Lemma parse_rules_shape raw :
  ok (parse_rules raw) = true →
  canonical (ranges (parse_rules raw)) ∧ Forall valid_range (ranges (parse_rules raw)) ∧
  (∀ code, covered (ranges (parse_rules raw)) code ↔
           covered (omap parseToken (rule_segments raw)) code).
Proof.
  intros Hok. rewrite (parse_rules_ranges raw Hok). simpl.
  pose proof (omap_parse_valid (rule_segments raw)) as Hv.
  assert (Forall (λ r, start r <= end_ r) (omap parseToken (rule_segments raw))) as Hle
    by (eapply Forall_impl; [exact Hv|]; unfold valid_range; lia).
  split_and!; [apply (mergeRanges_spec _ 0 Hle)|by apply mergeRanges_valid|].
  intros code. apply mergeRanges_spec. done.
Qed.

Lemma rule_segments_tokens toks :
  Forall (λ t, trimmed t ∧ is_empty t = false ∧ ∀ c, c ∈ t → c ≠ 44 ∧ c ≠ 65292) toks →
  rule_segments (join (js ",") toks) = toks.
Proof.
  intros Hall. unfold rule_segments. change (js ",") with [44].
  assert (replace_char 65292 44 (join [44] toks) = join [44] toks) as ->.
  { unfold replace_char. rewrite <- map_id. apply map_ext_in. intros c Hc%list_elem_of_In.
    apply elem_of_join in Hc as [->%list_elem_of_singleton|(t & Ht & Hc)]; [done|].
    rewrite Forall_forall in Hall. apply Hall in Ht as (_ & _ & H). apply H in Hc as [_ Hc].
    by destruct (Z.eqb_spec c 65292). }
  destruct toks as [|t toks]; [done|].
  rewrite split_join; [|done|].
  - assert (map trim (t :: toks) = t :: toks) as ->.
    { rewrite <- map_id. apply map_ext_in. intros x Hx%list_elem_of_In.
      rewrite Forall_forall in Hall. apply trim_trimmed_id. by apply Hall. }
    rewrite list_filter_all; [done|]. eapply Forall_impl; [exact Hall|]. naive_solver.
  - eapply Forall_impl; [exact Hall|]. intros x (_ & _ & H) Hin. naive_solver.
Qed.

Lemma join_trimmed toks :
  Forall (λ t, ∀ c, c ∈ t → is_ws c = false) toks → trimmed (join (js ",") toks).
Proof.
  intros Hall. apply nows_trimmed. intros c Hc. change (js ",") with [44] in Hc.
  apply elem_of_join in Hc as [->%list_elem_of_singleton|(t & Ht & Hc)]; [done|].
  rewrite Forall_forall in Hall. by apply (Hall t).
Qed.

Lemma parse_rules_normalized raw :
  ok (parse_rules raw) = true →
  parse_rules (trim (normalized (parse_rules raw))) = parse_rules raw.
Proof.
  intros Hok. destruct (parse_rules_shape raw Hok) as (Hcan & Hval & _).
  rewrite (parse_rules_ranges raw Hok) in *. simpl in *.
  set (m := mergeRanges _) in *. clearbody m. rewrite Forall_forall in Hval.
  assert (Forall (λ t, trimmed t ∧ is_empty t = false ∧ ∀ c, c ∈ t → c ≠ 44 ∧ c ≠ 65292)
            (map range_token m)) as Htok.
  { apply Forall_forall. intros t (r & -> & Hr)%list_elem_of_fmap. apply Hval in Hr.
    split_and!; [by apply range_token_trimmed|by apply range_token_nonempty|].
    intros c Hc%range_token_elem; [lia|done]. }
  rewrite trim_trimmed_id.
  2:{ apply join_trimmed. apply Forall_forall. intros t (r & -> & Hr)%list_elem_of_fmap c Hc.
      apply range_token_elem in Hc; [unfold is_ws; lia|auto]. }
  pose proof (rule_segments_tokens _ Htok) as Hseg.
  assert (omap parseToken (map range_token m) = m) as Hom.
  { clear Hcan Htok Hseg. induction m as [|r m IH]; [done|]. simpl.
    rewrite parseToken_range_token by (apply Hval; left). f_equal. apply IH.
    intros; apply Hval; by right. }
  rewrite parse_rules_ranges.
  - rewrite Hseg, Hom, mergeRanges_canonical by done. done.
  - apply parse_rules_ok. rewrite Hseg. apply Forall_forall.
    intros t (r & -> & Hr)%list_elem_of_fmap. rewrite parseToken_range_token by auto. done.
Qed.

(** C28. When every token of a rule list is accepted, the ranges returned are
    sorted, pairwise disjoint and non-adjacent, lie within 100..599, and cover
    exactly the codes that some token of the input covers. *)
Theorem parse_rules_exact_union (s : jsstr) (p : ParsedHttpStatusCodeRules)
  (Hparse : parseHttpStatusCodeRules (JStr s) = Ok p) (Hok : ok p = true) :
  canonical (ranges p) ∧ Forall valid_range (ranges p) ∧
  ∀ code, covered (ranges p) code ↔
    ∃ seg r, seg ∈ rule_segments (trim s) ∧ parseToken seg = Some r ∧ in_range code r.
Proof.
  injection Hparse as <-. destruct (parse_rules_shape _ Hok) as (Hc & Hv & Hcov).
  split_and!; [done..|]. intros code. rewrite Hcov. unfold covered.
  setoid_rewrite list_elem_of_omap. naive_solver.
Qed.

(** Normalisation is stable: parsing the normalised text of an accepted
    rule list returns the very same result (ranges, tokens and text). *)
Theorem parse_rules_normalized_fixpoint (input : jsval) (p : ParsedHttpStatusCodeRules)
  (Hparse : parseHttpStatusCodeRules input = Ok p) (Hok : ok p = true) :
  parseHttpStatusCodeRules (JStr (normalized p)) = Ok p.
Proof.
  unfold parseHttpStatusCodeRules in *. destruct (to_str _) as [s|]; [|done].
  injection Hparse as <-. simpl. f_equal. by apply parse_rules_normalized.
Qed.

(** A rule list is rejected exactly when some token is invalid; the result
    then carries no range, keeps the text as typed and lists precisely the
    offending tokens, in order. *)
Theorem parse_rules_rejects (s : jsstr) (p : ParsedHttpStatusCodeRules)
  (Hparse : parseHttpStatusCodeRules (JStr s) = Ok p) :
  (ok p = false ↔ ∃ seg, seg ∈ rule_segments (trim s) ∧ parseToken seg = None) ∧
  (ok p = false → ranges p = [] ∧ tokens p = [] ∧ normalized p = trim s) ∧
  invalidTokens p = filter (λ t, parseToken t = None) (rule_segments (trim s)).
Proof.
  injection Hparse as <-. pose proof (parse_rules_ok (trim s)) as Hiff.
  split_and!.
  - split.
    + intros Hf. destruct (decide (Exists (λ t, parseToken t = None) (rule_segments (trim s))))
        as [He|He]; [by apply Exists_exists in He|]. exfalso.
      assert (ok (parse_rules (trim s)) = true); [|congruence].
      apply Hiff, Forall_forall. intros t Ht Hn. apply He, Exists_exists. eauto.
    + intros (t & Ht & Hn). destruct (ok (parse_rules (trim s))); [|done].
      assert (Forall (λ s, parseToken s ≠ None) (rule_segments (trim s))) as HF by tauto.
      rewrite Forall_forall in HF. by destruct (HF t Ht).
  - unfold parse_rules. repeat case_match; naive_solver.
  - unfold parse_rules. destruct (trim s) as [|c t] eqn:E; [done|]. cbn [is_empty].
    destruct (Nat.ltb_spec 0 (length (filter (λ s, parseToken s = None)
      (rule_segments (c :: t))))) as [|Hge]; [done|]. simpl.
    destruct (filter _ (rule_segments (c :: t))); [done|simpl in Hge; lia].
Qed.

(** ** Tokens with a third part

    [const [a, b] = cleaned.split('-')] ignores what follows a second hyphen. *)

Lemma strip_ws_app a b : strip_ws (a ++ b) = strip_ws a ++ strip_ws b.
Proof. apply filter_app. Qed.

Lemma strip_ws_all_ws p : Forall (λ c, is_ws c = true) p → strip_ws p = [].
Proof.
  unfold strip_ws. induction 1 as [|c p Hc _ IH]; [done|].
  rewrite filter_cons_False; [done|]. congruence.
Qed.

Lemma strip_ws_drop_ws s : strip_ws (drop_ws s) = strip_ws s.
Proof.
  destruct (drop_ws_suffix s) as (p & Hp & Hall). rewrite Hp at 2.
  by rewrite strip_ws_app, (strip_ws_all_ws p).
Qed.

Lemma strip_ws_trim s : strip_ws (trim s) = strip_ws s.
Proof.
  unfold trim, strip_ws. rewrite filter_reverse.
  change (filter (λ c, is_ws c = false)) with strip_ws.
  rewrite strip_ws_drop_ws. unfold strip_ws at 1. rewrite filter_reverse, reverse_involutive.
  apply strip_ws_drop_ws.
Qed.

(** A range token keeps its meaning whatever follows a second hyphen:
    ["401-403-999"] is accepted as 401-403, although the server's parser of the
    same setting rejects a token with more than two parts. *)
Theorem parseToken_ignores_third_part (a b : Z) (junk : jsstr)
  (Ha : 100 <= a) (Hab : a <= b) (Hb : b <= 599) :
  parseToken (Z_to_str a ++ js "-" ++ Z_to_str b ++ js "-" ++ junk) = Some (Range a b).
Proof.
  unfold parseToken. rewrite strip_ws_trim. change (js "-") with [45].
  assert (∀ n, 0 <= n → strip_ws (Z_to_str n) = Z_to_str n) as Hd.
  { intros n Hn. apply strip_ws_nows. intros c Hc.
    eapply is_digit_not_ws, all_digits_elem; [by apply Z_to_str_digits|done]. }
  rewrite !strip_ws_app, !Hd by lia. change (strip_ws [45]) with [45]. cbn [app].
  rewrite includes_char_true by set_solver.
  rewrite split_char_app by (apply digits_no_char; lia).
  rewrite split_char_app by (apply digits_no_char; lia).
  unfold isNumber. rewrite !Z_to_str_digits, !Z_to_str_value by lia.
  assert (∀ n, 100 <= n <= 599 → isValidCode n = true) as HV by (unfold isValidCode; lia).
  rewrite !HV by lia. destruct (Z.ltb_spec b a); [lia|]. simpl.
  destruct (Z_to_str a ++ _) eqn:E; [|done]. by apply app_nil in E as [_ ?].
Qed.

Lemma parseToken_ignores_third_part_witness :
  parseToken (js "401-403-999") = Some (Range 401 403).
Proof. exact (parseToken_ignores_third_part 401 403 (js "999") ltac:(lia) ltac:(lia) ltac:(lia)). Defined.

Lemma parse_rules_exact_union_witness :
  let p := Parsed true [Range 401 403; Range 500 505] [js "401-403"; js "500-505"]
             (js "401-403,500-505") [] in
  parseHttpStatusCodeRules (JStr (js "500-505,504,401,403,402")) = Ok p ∧
  (covered (ranges p) 504 ↔
    ∃ seg r, seg ∈ rule_segments (trim (js "500-505,504,401,403,402")) ∧
             parseToken seg = Some r ∧ in_range 504 r).
Proof.
  split; [vm_compute; reflexivity|].
  apply (parse_rules_exact_union (js "500-505,504,401,403,402")
    (Parsed true [Range 401 403; Range 500 505] [js "401-403"; js "500-505"]
             (js "401-403,500-505") [])); vm_compute; reflexivity.
Defined.

Lemma parse_rules_normalized_fixpoint_witness :
  parseHttpStatusCodeRules (JStr (js "401-403,500-505")) =
  parseHttpStatusCodeRules (JStr (js "500-505 ,, 504，401,403,402")).
Proof.
  exact (parse_rules_normalized_fixpoint (JStr (js "500-505 ,, 504，401,403,402"))
    (Parsed true [Range 401 403; Range 500 505] [js "401-403"; js "500-505"]
             (js "401-403,500-505") []) ltac:(vm_compute; reflexivity) eq_refl).
Defined.

Lemma parse_rules_rejects_witness :
  let p := Parsed false [] [] (js "99,600,foo,404") [js "99"; js "600"; js "foo"] in
  invalidTokens p = filter (λ t, parseToken t = None) (rule_segments (trim (js "99,600,foo,404"))).
Proof.
  apply (parse_rules_rejects (js "99,600,foo,404")
    (Parsed false [] [] (js "99,600,foo,404") [js "99"; js "600"; js "foo"])).
  vm_compute; reflexivity.
Defined.

End HttpStatusCodeRules.

(** * The status-code mapping of a channel *)

Module StatusCodeRiskGuard.

Definition NON_REDIRECTABLE_STATUS_CODES : list Z := [504; 524].

(** [/^[1-5]\d{2}$/.test(s)] *)
Definition three_digit_code (s : jsstr) : bool :=
  match s with
  | [a; b; c] => (49 <=? a) && (a <=? 53) && is_digit b && is_digit c
  | _ => false
  end.

Definition parseStatusCodeKey (rawKey : jsstr) : option Z :=
  let normalized := trim rawKey in
  if negb (three_digit_code normalized) then None else Some (dec_value normalized).

Definition parseStatusCodeMappingTarget (rawValue : jsval) : option Z :=
  match rawValue with
  | JNum x =>
      if is_integer x then
        if num_leb (num_of_Z 100) x && num_leb x (num_of_Z 599) then Some (trunc_Z x) else None
      else None
  | JStr s =>
      let normalized := trim s in
      if negb (three_digit_code normalized) then None
      else
        let code := dec_value normalized in
        if (100 <=? code) && (code <=? 599) then Some code else None
  | _ => None
  end.

(** The guard shared by both collectors: the parsed mapping's entries, or
    nothing when the text is blank, is not JSON or is not an object. *)
Definition mapping_entries (statusCodeMappingStr : jsstr) : list (jsstr * jsval) :=
  if is_empty (trim statusCodeMappingStr) then []
  else match JSON_parse statusCodeMappingStr with
       | Throw => []
       | Ok parsed =>
           if not_plain_object parsed then []
           else catch (entries parsed) []
       end.

(** [`${rawKey} → ${rawValue}`] *)
Definition invalid_entry_text (kv : jsstr * jsval) : res jsstr :=
  res_map (λ t, kv.1 ++ js " → " ++ t) (to_str kv.2).

Definition entry_invalid (kv : jsstr * jsval) : bool :=
  is_none (parseStatusCodeKey kv.1) || is_none (parseStatusCodeMappingTarget kv.2).

Definition collectInvalidStatusCodeEntries (statusCodeMappingStr : jsstr) : res (list jsstr) :=
  res_mapM invalid_entry_text
    (filter (λ kv, entry_invalid kv = true) (mapping_entries statusCodeMappingStr)).

(** The text of a risky redirect, when the entry is one. *)
Definition risky_mapping (kv : jsstr * jsval) : option jsstr :=
  match parseStatusCodeKey kv.1, parseStatusCodeMappingTarget kv.2 with
  | Some fromCode, Some toCode =>
      if negb (bool_decide (fromCode ∈ NON_REDIRECTABLE_STATUS_CODES)) then None
      else if fromCode =? toCode then None
      else Some (Z_to_str fromCode ++ js " -> " ++ Z_to_str toCode)
  | _, _ => None
  end.

(** The default order of [sort()]: UTF-16 code units, lexicographically. *)
Fixpoint str_le (a b : jsstr) : bool :=
  match a, b with
  | [], _ => true
  | _ :: _, [] => false
  | x :: a', y :: b' => (x <? y) || ((x =? y) && str_le a' b')
  end.

Definition collectDisallowedStatusCodeRedirects (statusCodeMappingStr : jsstr) : list jsstr :=
  sort_by str_le (dedup (omap risky_mapping (mapping_entries statusCodeMappingStr))).

Definition collectNewDisallowedStatusCodeRedirects (originalStr currentStr : jsstr)
    : list jsstr :=
  let currentRisky := collectDisallowedStatusCodeRedirects currentStr in
  if decide (currentRisky = []) then []
  else
    let originalRiskySet := collectDisallowedStatusCodeRedirects originalStr in
    filter (λ m, m ∉ originalRiskySet) currentRisky.

Lemma str_le_total a b : str_le a b = false → str_le b a = true.
Proof.
  revert b. induction a as [|x a IH]; intros [|y b]; simpl; try done.
  intros [H1 H2]%orb_false_iff. apply andb_false_iff in H2 as [H2|H2]; [lia|].
  apply IH in H2. rewrite H2. lia.
Qed.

___

WORK REQUIRED: List all lines from the entries that include the word "negb".

SOLVED PROBLEM:
  if negb (three_digit_code normalized) then None else Some (dec_value normalized).
      if negb (three_digit_code normalized) then None
      if negb (bool_decide (fromCode ∈ NON_REDIRECTABLE_STATUS_CODES)) then None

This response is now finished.